Parameters of the robot operation
The robot, on its way to the destination point, needs to sense many parameters, process them, and make decisions to adjust its path.
The sensed parameters are the inputs of the robot. The robot uses these inputs along with the previous state of operation and preset map to process and decides the next move.
In summary, we can name the following parameters as inputs for the robot:
· Robot input data
o Pre-set map of the environment
o The starting point of the robot
o A safe distance from objects for the robot
o Speed of the robot
o Previous states of the robot for several time intervals. Considering many states is to increase the precision of movement
· Objects input data through the robot sensors
o The location of objects that the robot sensed in the path, short and long
o The direction of moving objects
o Speed of the moving objects
The number of input parameters to an autonomous robot will define the complexity of the algorithm and the quality of the robot movement.
Sensors
To avoid an obstacle in an autonomous robot, we need to install several sensors to gather the surrounding information as the inputs. The robot needs to collect 360 degrees surrounding data for near distance, as well as long distance.

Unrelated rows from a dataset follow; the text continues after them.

Lemma Acquire_Load_sequential s ptr w :
  sched s = [] -> mem s !! ptr = Some w ->
  Acquire_Load ptr s = Ok w (log (EvLoad Acquire ptr w) s).
Proof.
  intros Hs Hm. unfold Acquire_Load.
  rewrite (bind_Ok _ _ _ _ _ (preempt_sequential s Hs)).
  unfold load. rewrite Hm. reflexivity.
Qed.

Lemma Relaxed_Load_sequential s ptr w :
  sched s = [] -> mem s !! ptr = Some w ->
  Relaxed_Load ptr s = Ok w (log (EvLoad Relaxed ptr w) s).
Proof.
  intros Hs Hm. unfold Relaxed_Load.
  rewrite (bind_Ok _ _ _ _ _ (preempt_sequential s Hs)).
  unfold load. rewrite Hm. reflexivity.
Qed.

Lemma Release_CompareAndSwap_sequential s ptr old_value new_value prev :
  sched s = [] -> mem s !! ptr = Some prev ->
  Release_CompareAndSwap ptr old_value new_value s =
    Ok prev {| mem := if prev =? old_value then <[ptr := new_value]> (mem s) else mem s;
               trace := trace s ++ [EvCompareAndSwap Release ptr old_value new_value prev];
               sched := [] |}.
Proof.
  intros Hs Hm. unfold Release_CompareAndSwap.
  rewrite (bind_Ok _ _ _ _ _ (preempt_sequential s Hs)).
  unfold compare_and_swap. rewrite Hm, Hs. reflexivity.
Qed.

Lemma Relaxed_Store_sequential s ptr value old :
  sched s = [] -> mem s !! ptr = Some old ->
  Relaxed_Store ptr value s =
    Ok tt {| mem := <[ptr := value]> (mem s);
             trace := trace s ++ [EvStore Relaxed ptr value];
             sched := [] |}.
Proof.
  intros Hs Hm. unfold Relaxed_Store.
  rewrite (bind_Ok _ _ _ _ _ (preempt_sequential s Hs)).
  unfold store. rewrite Hm, Hs. reflexivity.
Qed.

(** ** The bitmask cell *)

Lemma static_cast_zero ty : static_cast ty 0 = 0.
Proof. destruct ty; reflexivity. Qed.

Lemma to_storage_roundtrip T v :
  in_range T v ->
  cast_helper.to_return_type T (cast_helper.to_storage_type T v) = v.
Proof.
  intros Hv. unfold cast_helper.to_return_type, cast_helper.to_storage_type.
  apply static_cast_roundtrip; [apply width_le_AtomicWord | assumption].
Qed.

(** [(v & ~mask) | bits] is again a value of the type. *)
Lemma in_range_set_bits T v bits mask :
  in_range T v -> in_range T bits -> in_range T mask ->
  in_range T (Z.lor (Z.land v (Z.lnot mask)) bits).
Proof.
  intros Hv Hb Hm. apply in_range_lor; [| assumption].
  apply in_range_land_lnot; assumption.
Qed.

(** Bit by bit: where the mask has a one the bit comes from [bits], elsewhere
    from the old value. *)
Lemma testbit_set_bits v bits mask i :
  0 <= i -> Z.land bits (Z.lnot mask) = 0 ->
  Z.testbit (Z.lor (Z.land v (Z.lnot mask)) bits) i =
    if Z.testbit mask i then Z.testbit bits i else Z.testbit v i.
Proof.
  intros Hi Hd.
  assert (Hbit : Z.testbit bits i && negb (Z.testbit mask i) = false).
  { rewrite <- Z.lnot_spec, <- Z.land_spec by assumption. rewrite Hd. apply Z.bits_0. }
  rewrite Z.lor_spec, Z.land_spec, Z.lnot_spec by assumption.
  destruct (Z.testbit mask i), (Z.testbit bits i), (Z.testbit v i);
    simpl in *; congruence.
Qed.

Lemma AtomicValue_Value_sequential T s this v :
  sched s = [] -> in_range T v ->
  mem s !! this = Some (cast_helper.to_storage_type T v) ->
  AtomicValue.Value T this s =
    Ok v (log (EvLoad Acquire this (cast_helper.to_storage_type T v)) s).
Proof.
  intros Hs Hv Hm. unfold AtomicValue.Value, AtomicValue.value_.
  rewrite (bind_Ok _ _ _ _ _ (Acquire_Load_sequential s this _ Hs Hm)).
  unfold ret. rewrite to_storage_roundtrip by assumption. reflexivity.
Qed.

(** C6.  Sequentially, on a cell holding [v], [SetBits(bits, mask)] with
    [bits & ~mask == 0] completes at its first attempt (any positive budget
    suffices) after one acquire load and one release compare-and-swap, and
    leaves [(v & ~mask) | bits] in the cell: that value is in range for the
    type, reading the cell returns it, and bit by bit it has the bits of
    [bits] where the mask is set and the bits of [v] elsewhere. *)
Theorem AtomicValue_SetBits_replaces_masked_bits
    (T : IntType) (fuel : nat) (this : Address) (s : State) (v bits mask : Z) :
  sched s = [] ->
  in_range T v -> in_range T bits -> in_range T mask ->
  Z.land bits (Z.lnot mask) = 0 ->
  mem s !! this = Some (cast_helper.to_storage_type T v) ->
  let new_value := Z.lor (Z.land v (Z.lnot mask)) bits in
  let s' := {| mem := <[this := cast_helper.to_storage_type T new_value]> (mem s);
               trace := trace s ++
                 [EvLoad Acquire this (cast_helper.to_storage_type T v);
                  EvCompareAndSwap Release this
                    (cast_helper.to_storage_type T v)
                    (cast_helper.to_storage_type T new_value)
                    (cast_helper.to_storage_type T v)];
               sched := [] |} in
  AtomicValue.SetBits T (S fuel) this bits mask s = Ok tt s' /\
  AtomicValue.Value T this s' =
    Ok new_value (log (EvLoad Acquire this (cast_helper.to_storage_type T new_value)) s') /\
  in_range T new_value /\
  (forall i, 0 <= i ->
     Z.testbit new_value i = if Z.testbit mask i then Z.testbit bits i else Z.testbit v i).
Proof.
  intros Hs Hv Hb Hm Hd Hmem new_value s'.
  assert (Hnew : in_range T new_value) by (apply in_range_set_bits; assumption).
  split; [| split; [| split]].
  - unfold AtomicValue.SetBits, DCHECK_EQ, DCHECK.
    rewrite Hd, static_cast_zero. simpl Z.eqb. cbv iota.
    unfold bind at 1, ret at 1. cbn [AtomicValue.SetBits_loop].
    rewrite (bind_Ok _ _ _ _ _ (AtomicValue_Value_sequential T s this v Hs Hv Hmem)).
    fold new_value. rewrite (static_cast_id T new_value Hnew).
    unfold AtomicValue.TrySetValue, AtomicValue.value_.
    erewrite (bind_Ok (bind _ _)).
    2:{ erewrite bind_Ok.
        2:{ apply Release_CompareAndSwap_sequential; [exact Hs | exact Hmem]. }
        reflexivity. }
    rewrite Z.eqb_refl. unfold ret, log. simpl.
    rewrite <- app_assoc. reflexivity.
  - apply AtomicValue_Value_sequential; [reflexivity | assumption |].
    simpl. apply lookup_insert_eq.
  - assumption.
  - intros i Hi. apply testbit_set_bits; assumption.
Qed.

(** ** The type-erased accessors *)

Lemma AsAtomic32_roundtrip T v :
  width T <= width kAtomic32 -> in_range T v ->
  AsAtomic32.to_return_type T (AsAtomic32.to_storage_type v) = v.
Proof.
  intros Hw Hv. unfold AsAtomic32.to_return_type, AsAtomic32.to_storage_type.
  apply static_cast_roundtrip; assumption.
Qed.

(** For a type as wide as [base::Atomic32] every word is the image of the
    value it is read as. *)
Lemma AsAtomic32_same_width_word T w :
  width T = width kAtomic32 -> in_range kAtomic32 w ->
  AsAtomic32.to_storage_type (AsAtomic32.to_return_type T w) = w.
Proof.
  intros Hw Hr. unfold AsAtomic32.to_return_type, AsAtomic32.to_storage_type.
  apply static_cast_roundtrip; [lia | assumption].
Qed.

Lemma AsAtomic32_Relaxed_Load_sequential T s addr v :
  sched s = [] -> width T <= width kAtomic32 -> in_range T v ->
  mem s !! addr = Some (AsAtomic32.to_storage_type v) ->
  AsAtomic32.Relaxed_Load T addr s =
    Ok v (log (EvLoad Relaxed addr (AsAtomic32.to_storage_type v)) s).
Proof.
  intros Hs Hw Hv Hm. unfold AsAtomic32.Relaxed_Load, AsAtomic32.to_storage_addr.
  rewrite (bind_Ok _ _ _ _ _ (Relaxed_Load_sequential s addr _ Hs Hm)).
  unfold ret. rewrite AsAtomic32_roundtrip by assumption. reflexivity.
Qed.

Sound-based and vision-based sensors are the sensors used in autonomous robots. Some of these sensors are ultrasound, sonar, lidar, optical velocity sensor, laser sensor, and Microsoft Kinect, to name. We cannot use only one type of these sensors due to their limitations. We usually use a combination of them to have high-performance movement in the robot. Using combined sensors helps to detect objects in the near and far distance with high precision.

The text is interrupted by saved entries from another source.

Lemma provider_selection_witness :
  is_available (get_ai_provider (mkSettings "openai" (Some "") None)) = true
  ∧ generate_text_guard (get_ai_provider (mkSettings "openai" (Some "") None))
    = Some ValueError.
Proof.
  apply (provider_selection (mkSettings "openai" (Some "") None)). reflexivity.
Defined.

(** Configured for Anthropic without an Anthropic key: the OpenAI
    provider is chosen and runs under the Anthropic limiter. *)
Example provider_fallback_limiter :
  kind (get_ai_provider (mkSettings "Anthropic" (Some "sk-1") None)) = OpenAI
  ∧ rate_limiter (mkSettings "Anthropic" (Some "sk-1") None) = anthropic_rate_limiter.
Proof. split; reflexivity. Qed.

End ProviderFacts.

(** ** The indexed documents *)

Section IndexFacts.

Import Facts Spec Schemas Index.
Context `{JsonLib}.

Lemma enrich_doc_index_doc (item : KnowledgeItem) :
  enrich_doc item = delete "embedding" (index_doc item).
Proof. reflexivity. Qed.

Lemma index_doc_embedding (item : KnowledgeItem) :
  index_doc item !! "embedding" = Some (of_floats (embedding item)).
Proof. reflexivity. Qed.

Lemma enrich_success_row (env : Enrich.Env) (db : list KnowledgeItem) (item_id : N)
    (status_id : N) :
  (Enrich.enrich_knowledge_item env db item_id).1
  = Enrich.Return (Enrich.StatusSuccess status_id) →
  ∃ i item e,
    list_find (λ row, id row = Some item_id) db = Some (i, item)
    ∧ (Enrich.enrich_knowledge_item env db item_id).2
      = <[i := Enrich.apply_enrichment item e (Enrich.utcnow env)]> db
    ∧ list_find (λ row, id row = Some item_id)
        (Enrich.enrich_knowledge_item env db item_id).2
      = Some (i, Enrich.apply_enrichment item e (Enrich.utcnow env)).
Proof.
  unfold Enrich.enrich_knowledge_item.
  destruct (list_find _ db) as [[i item]|] eqn:Hfind; [|done].
  destruct (Enrich.provider_available env); [|done]. simpl.
  destruct (Enrich.call_result env) as [e|text]; [by unfold Enrich.retry; case_decide|].
  destruct (parse_enrichment text) as [e|e]; [by destruct (is_value_error e)|].
  simpl. intros _. exists i, item, e. split; [done|]. split; [done|].
  apply list_find_Some in Hfind as (Hi & Hid & Hfirst).
  apply list_find_Some. split; [|split; [done|]].
  - apply list_lookup_insert_eq. by eapply lookup_lt_Some.
  - intros j row Hj Hlt. rewrite list_lookup_insert_ne in Hj by lia. by eapply Hfirst.
Qed.

(** X28. The re-index of the enrichment task drops the embedding from
    the index. The document it writes is the document that ingestion
    writes for the row, without the key [embedding]; and the write
    replaces what the index held. So after a run that succeeded, with
    its index write gone through, the document of the row has no
    embedding, whatever it had before, while the row itself keeps the
    embedding it had; a later update of the embedding task that goes
    through sets the key again and leaves the other keys of the document
    as they are. *)
Theorem enrich_reindex_drops_embedding (env : Enrich.Env) (db : list KnowledgeItem)
    (item_id : N) (store : gmap N (gmap string Value)) :
  let r := Enrich.enrich_knowledge_item env db item_id in
  let store' := enrich_reindex true r item_id store in
  r.1 = Enrich.Return (Enrich.StatusSuccess item_id) →
  ∃ i before after,
    db !! i = Some before ∧ r.2 !! i = Some after ∧ id after = Some item_id
    ∧ embedding after = embedding before
    ∧ store' !! item_id = Some (enrich_doc after)
    ∧ enrich_doc after = delete "embedding" (index_doc after)
    ∧ enrich_doc after !! "embedding" = None
    ∧ index_doc after !! "embedding" = Some (of_floats (embedding before))
    ∧ (∀ other, other ≠ item_id → store' !! other = store !! other)
    ∧ (∀ o v, Embed.index_updates o = [(item_id, v)] →
         embed_reindex true o store' !! item_id
         = Some (<["embedding" := VFloats v]> (enrich_doc after))).
Proof.
  intros r store' Hr. subst r store'.
  destruct (enrich_success_row env db item_id item_id Hr) as (i & item & e & Hfind & Hdb & Hfind').
  unfold enrich_reindex. rewrite Hr, Hfind'. cbn beta iota.
  apply list_find_Some in Hfind as (Hi & Hid & _).
  exists i, item, (Enrich.apply_enrichment item e (Enrich.utcnow env)).
  split; [done|]. split.
  { rewrite Hdb. apply list_lookup_insert_eq. by eapply lookup_lt_Some. }
  split; [done|]. split; [done|].
  unfold es_index, es_update. rewrite !lookup_insert_eq.
  split; [done|]. split; [apply enrich_doc_index_doc|].
  split; [by rewrite enrich_doc_index_doc, lookup_delete_eq|].
  split; [by rewrite index_doc_embedding|]. split.
  - intros other Hother. by rewrite lookup_insert_ne by (by intros ->).
  - intros o v Ho. unfold embed_reindex. rewrite Ho. cbn [foldl fst snd].
    unfold es_update. rewrite !lookup_insert_eq. cbv [from_option Datatypes.id].
    unfold embedding_doc. by rewrite <- insert_union_singleton_l.
Qed.

End IndexFacts.

Section IndexExamples.

Import Index.

Lemma enrich_reindex_drops_embedding_witness :
  ∃ after,
    enrich_reindex true
      (@Enrich.enrich_knowledge_item Replies.lib (Enrich.mkEnv true (inr "good") 50 0)
         [Embed.with_embedding Replies.stored_item [0.5%float] 9] 7) 7 ∅ !! 7%N
    = Some (enrich_doc after)
    ∧ embedding after = Some [0.5%float]
    ∧ enrich_doc after !! "embedding" = None.
Proof.
  destruct (@enrich_reindex_drops_embedding Replies.lib
              (Enrich.mkEnv true (inr "good") 50 0)
              [Embed.with_embedding Replies.stored_item [0.5%float] 9] 7 ∅ eq_refl)
    as (i & before & after & Hb & _ & _ & He & Hs & _ & Hn & _).
  exists after. split; [exact Hs|]. split; [|exact Hn].
  destruct i as [|i]; [|discriminate]. injection Hb as <-. exact He.
Defined.

End IndexExamples.

(** ** Fetching with retries *)

Section FetchFacts.

#[local] Open Scope Z_scope.

Import Facts RateLimiter HttpClient.
Variable netloc : string → string.
Variable get : nat → Reply * Z.
Variable backoff : nat → Z.

Lemma wait_if_needed_limiter (l : Limiter) (url : string) (now : Z) :
  let w := wait_if_needed netloc l url now in
  let domain := _get_domain netloc url in
  requests w.1 !! domain = Some (recent l domain now)
  ∧ (∀ other, other ≠ domain → requests w.1 !! other = requests l !! other)
  ∧ now ≤ w.2.
Proof.
  unfold wait_if_needed, can_make_request, recent.
  set (domain := _get_domain netloc url).
  set (reqs := filter (λ t, now - window_seconds l < t) (default [] (requests l !! domain))).
  assert (Hl : ∀ (b : bool * Z) (c : Limiter * (bool * Z)),
            c.1 = mkLimiter (max_requests l) (window_seconds l)
                    (<[domain := reqs]> (requests l)) →
            requests c.1 !! domain = Some reqs
            ∧ ∀ other, other ≠ domain → requests c.1 !! other = requests l !! other).
  { intros _ c ->. simpl. rewrite lookup_insert_eq. split; [done|].
    intros other Hother. by rewrite lookup_insert_ne. }
  cbv zeta. case_decide; simpl.
  - rewrite lookup_insert_eq. split; [done|]. split; [|lia].
    intros other Hother. by rewrite lookup_insert_ne.
  - destruct reqs as [|r rest] eqn:Hreqs; simpl.
    + rewrite lookup_insert_eq. split; [done|]. split; [|lia].
      intros other Hother. by rewrite lookup_insert_ne.
    + rewrite lookup_insert_eq. split; [done|]. split; [|lia].
      intros other Hother. by rewrite lookup_insert_ne.
Qed.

The type of sensors is a defining factor in the costing of the robot hardware. Based on the type and number of sensors, the hardware circuits get more complicated.
Algorithms
The complexity of the algorithm depends on the number of
input parameters, the implication of the robot past states, and the number of
outputs the algorithm should generate.
The route planning and obstacle avoidance algorithms in
autonomous robots had a very humble start. The most straightforward algorithm
was when a robot is sensing an object in its path. The robot would stop and
then change direction to the left or to the right to avoid the collision, and
then continue the course. A straightforward algorithm and not very efficient!
In this algorithm, we could hit a dead-end.
The next approach was to make the robots try to avoid the
objects by traversing the edge of the object in front of them to avoid the
collision. But still, this method is not efficient enough to go from point A to
point B.
Finding the gap between objects in the pathway is another
approach to avoid a collision. For the robot to pass through a gap, it should
be able to sense its environment in a precise way and plan its route. The robot
should detect all objects in a predefined radius. Besides, it needs to sense
the speed of approaching objects. In each interval of the process, the robot
evaluates the new state and commands its actuator toward the correct direction
with appropriate gear to avoid the collision.
Studying human and animals’ behaviors on movement provided
different ways of seeing and solving the problem. Many route planning and obstacle
avoidance algorithms are the outcomes of these studies for 2D and 3D known and
unknown environments.
In the case of known environments, the robot follows two
algorithms. The first algorithm provides the planned route, and the second
algorithm deals with obstacle avoidance. The first algorithm gives the way the
robot should traversing. And, the second algorithm guides the robot throughout
the path to stay in the general course and avoid collisions on the same track.
There are too many past and present algorithms for route
planning and obstacle avoidance algorithms. For more details of the algorithms,
I refer you to Google Academic to search for academic papers on this subject.